The workshop part about the nervous system will focus on executive functions, which are engaged to deal with tasks in which routine – motor – behaviour would not be sufficient for an optimal performance. These functions decline during normal ageing and even more so in neurodegenerative (Leh et al 2010) or metabolic diseases. A variety of (sub)cortical networks are involved in executive dysfunction and in compensatory mechanisms. Hippocampal recruitment is frequently seen in e.g. Parkinson patients (Leh et al, 2010). The neuroplastic basis of recruitment relate to growth factors which have been shown to have a much higher expression during aquatic (an)aerobic activities, compared to land (Bansi 2012). Research has shown that executive function training in water induce moderate to large clinical effect sizes compared to land (Albinet 2016, Fedor 2015). Underlying mechanisms might be neurophysiological, circulatory and immunological changes in the brain, which have been well documented, showing changes in cerebral blood flow during immersion, changes of corticospinal excitability and increases of growth factors like the Brain Derived Neurotropic Factor. Nervous tissue loading by immersion, (an)aerobic training and environmental enrichment will be addressed in the course, using the model of neuroprotective exercise and will be related to balance and gait in fall prevention.
Executive function output needs a proper structure and function of the myofascial system, therefore the effects of immersion on the central nervous system needs to be augmented with optimal loading from aquatic resistance training, which has been shown to have a positive therapeutic effect on the neuromuscular system, cartilage, pain, functional capacity, performance and body composition in subjects with lower limb musculoskeletal conditions, specifically osteoarthritis and post arthroplasty (Pöyhönen et al 2002, Valtonen et al 2010, Waller et al 2017).
In addition, intra- and intermuscular fascial tissue needs a proper resilience to transfer forces and transform movement energy during ADL.Inactivity and passive, sedentary lifestyle makes the fascia inelastic and stiff (Klinger 2014), decreasing e.g. gait efficiency (in addition to loss of executive functions). Dynamic training with rebound character increases the resilience of this tissue. This part of the course will address how to adapt the present research for optimal loading of the myofascial system.
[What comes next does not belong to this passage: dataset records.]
(** [iterate] when there is a list to try: the delay is reset, then the loop. *)
Lemma reset_keeps s : exists d, resetReconnectDelay s = set_reconnectDelay d s.
Proof. unfold resetReconnectDelay. case_match; [by eexists | exists (reconnectDelay s); by destruct s]. Qed.
Lemma iterate_tries s n : ready s -> URIPool.uriPool (pool (getConnectList s) s) <> [] ->
  let which := getConnectList s in
  @iterate _ net parse (s, n) =
  (let+ r := @connect_loop _ net parse (2 + length (URIPool.uriPool (pool which s))) which [] None None URI.default in
   let '(connected, failures, failure) := r in
   match connected with
   | Some _ => xret false
   | None => let+ _ := in_pool which (URIPool.addURIs failures) in give_up_or_delay failure
   end) (resetReconnectDelay s, n).
Proof.
  intros (R1 & R2 & R3 & R4 & R5 & R6) Hp which. unfold iterate, xbind at 1, state at 1. cbn [fst].
  unfold isConnectionStateValid, isConnected_. rewrite R1, R2. cbn [andb orb]. fold which.
  unfold URIPool.isEmpty at 1. destruct (URIPool.uriPool (pool which s)) as [|u0 l0] eqn:Ep; [done |]. cbn [andb].
  unfold iterate_rebalance, xbind at 1. unfold xbind at 1, state at 1. cbn [fst]. rewrite R3. unfold xret at 1.
  unfold xbind at 1, modify, xmodify. unfold iterate_backup. unfold xbind at 1. unfold xbind at 1, state at 1. cbn [fst].
  destruct (reset_keeps s) as [d ->]. cbn [backups set_reconnectDelay]. rewrite R4. unfold xret at 1.
  unfold xbind at 1, state at 1. cbn [fst snd].
  replace (pool which (set_reconnectDelay d s)) with (pool which s) by by destruct which. by rewrite Ep.
Qed.

(** C16. Reconnecting: with a list of brokers that is not shuffled and of which [u] is the
    first that can be reached, no backups and no priority, and no transaction open,
    [iterate] connects to it in one step.  The transports to the ones before it are left
    to the close task, and their URIs go to the end of the list.  When it is not the
    first connection the broker is sent a ConnectionControl that says that the client is
    fault tolerant, the snapshot of the state tracker and every request that still waits
    for its response, in this order, and nothing else is sent.  No request is lost, the
    listener is told, and the counter of failures and the delay start again. *)
Theorem iterate_reconnects s n down u rest : ready s -> tracker_ok (stateTracker s) -> quiet (stateTracker s) = true ->
  URIPool.uriPool (pool (getConnectList s) s) = down ++ u :: rest -> URIPool.randomize (pool (getConnectList s) s) = false ->
  uris_ok (down ++ u :: rest) = true -> forallb (fun v => negb (up v)) down = true -> up u = true ->
  let h := (next_handle n + length down)%nat in works h = true ->
  exists s', @iterate _ net parse (s, n) =
    (Ok false, (s', Brokers.mk (Brokers.opened n ++ down ++ [u]) (Brokers.sent n ++ map (pair h) (restored s)) (Brokers.closed n))) /\
    connected_to (getConnectList s) s s' (seq (next_handle n) (length down)) h u (rest ++ down).
Proof.
  intros Hs Hok Hq Hp Hr Hus Hdown Hup h Hw. set (which := getConnectList s) in *.
  rewrite iterate_tries by (done || fold which; rewrite Hp; by destruct down). fold which.
  destruct (reset_keeps s) as [d Hd]. rewrite Hd. set (s0 := set_reconnectDelay d s).
  assert (Hp0 : pool which s0 = pool which s) by by destruct which.
  unfold xbind at 1. rewrite Hp. rewrite length_app. cbn [length].
  destruct (connect_loop_down which [] None URI.default s0 n down (u :: rest) (2 + (length down + S (length rest)))) as (uri & ->);
    [exact Hs | by rewrite Hp0 | by rewrite Hp0 | done | lia |].
  set (s1 := aside which _ _ s0). replace (2 + (length down + S (length rest)) - length down)%nat with (S (S (S (length rest)))) by lia.
  cbn [connect_loop app]. assert (Hs1 : ready s1) by by apply aside_ready.
  pose proof Hs1 as (R1 & R2 & R3 & R4 & R5 & R6). unfold URIPool.isEmpty, isConnected_.
  unfold s1 at 1. rewrite pool_aside. cbn [URIPool.uriPool negb andb]. rewrite R2. apply orb_false_iff in R1 as [R1 _]. rewrite R1. cbn [negb andb].
  rewrite (attempt_next which down uri s1 _ u rest) by (unfold s1; by rewrite pool_aside).
  replace (length (Brokers.opened (making n down))) with h by (cbn; by rewrite length_app).
  set (s2 := set_pool which _ s1). apply uris_ok_swap in Hus. cbn in Hus.
  assert (Hswap : uris_ok (rest ++ down) = true).
  { unfold uris_ok in *. cbn in Hus. rewrite !andb_true_iff in Hus. rewrite !andb_true_iff. tauto. }
  assert (Hs2 : ready s2) by by apply ready_set_pool. destruct Hs2 as (Q1 & Q2 & Q3 & Q4 & Q5 & Q6).
  destruct (aside_keeps which (u :: rest) (seq (next_handle n) (length down)) s0) as (A1 & A2 & A3 & A4 & A5 & A6 & A7 & A8 & A9). fold s1 in A1, A2, A3, A4, A5, A6, A7, A8, A9.
  destruct (set_pool_keeps which (URIPool.mk rest (URIPool.priorityURI (pool which s1)) false) s1) as (B1 & B2 & _ & B4 & B5 & B6 & _ & _ & B9 & B10). fold s2 in B1, B2, B4, B5, B6, B9, B10.
  assert (B7 : stateTracker s2 = stateTracker s1) by (unfold s2; by destruct which).
  destruct (establish_ok which down h u s2 (making (making n down) [u])) as (s' & E & Hc); try done.
  - by rewrite B7, A7.
  - by rewrite B7, A7.
  - pose proof (starts_made n down u) as Hst. rewrite Hup in Hst. rewrite <- Hst. unfold h. cbn [Brokers.opened Brokers.sent Brokers.closed]. by rewrite <- app_assoc.
  - unfold s2. rewrite pool_set. exact Hswap.
  - rewrite E. unfold xret. exists s'. split.
    + cbn [Brokers.opened Brokers.sent Brokers.closed]. rewrite <- app_assoc. do 4 f_equal. unfold restored. by rewrite B10, A9, B2, A2, B7, A7, B6, A6.
    + unfold s2 in Hc at 2. rewrite pool_set in Hc. destruct Hc as [C1 C2 C3 C3' C4 C5 C6 C7 C8 C9 C10 C11 C12].
      split; try done; rewrite ?C3', ?C5, ?C6, ?C7, ?C10, ?B1, ?B4, ?B5, ?B6, ?B7, ?B9, ?A1, ?A4, ?A5, ?A6, ?A7, ?A8, ?app_nil_r; done.
Qed.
Implications / Conclusions:
In conclusion, it is clear that – based on the latest evidence – therapeutic aquatic exercise programs can be created to impact specific systems within the body. This course will take the latest scientific evidence combined with the many years of clinical experience the course lecturers have. This course will give new clinical tools to the participants working with the ageing population.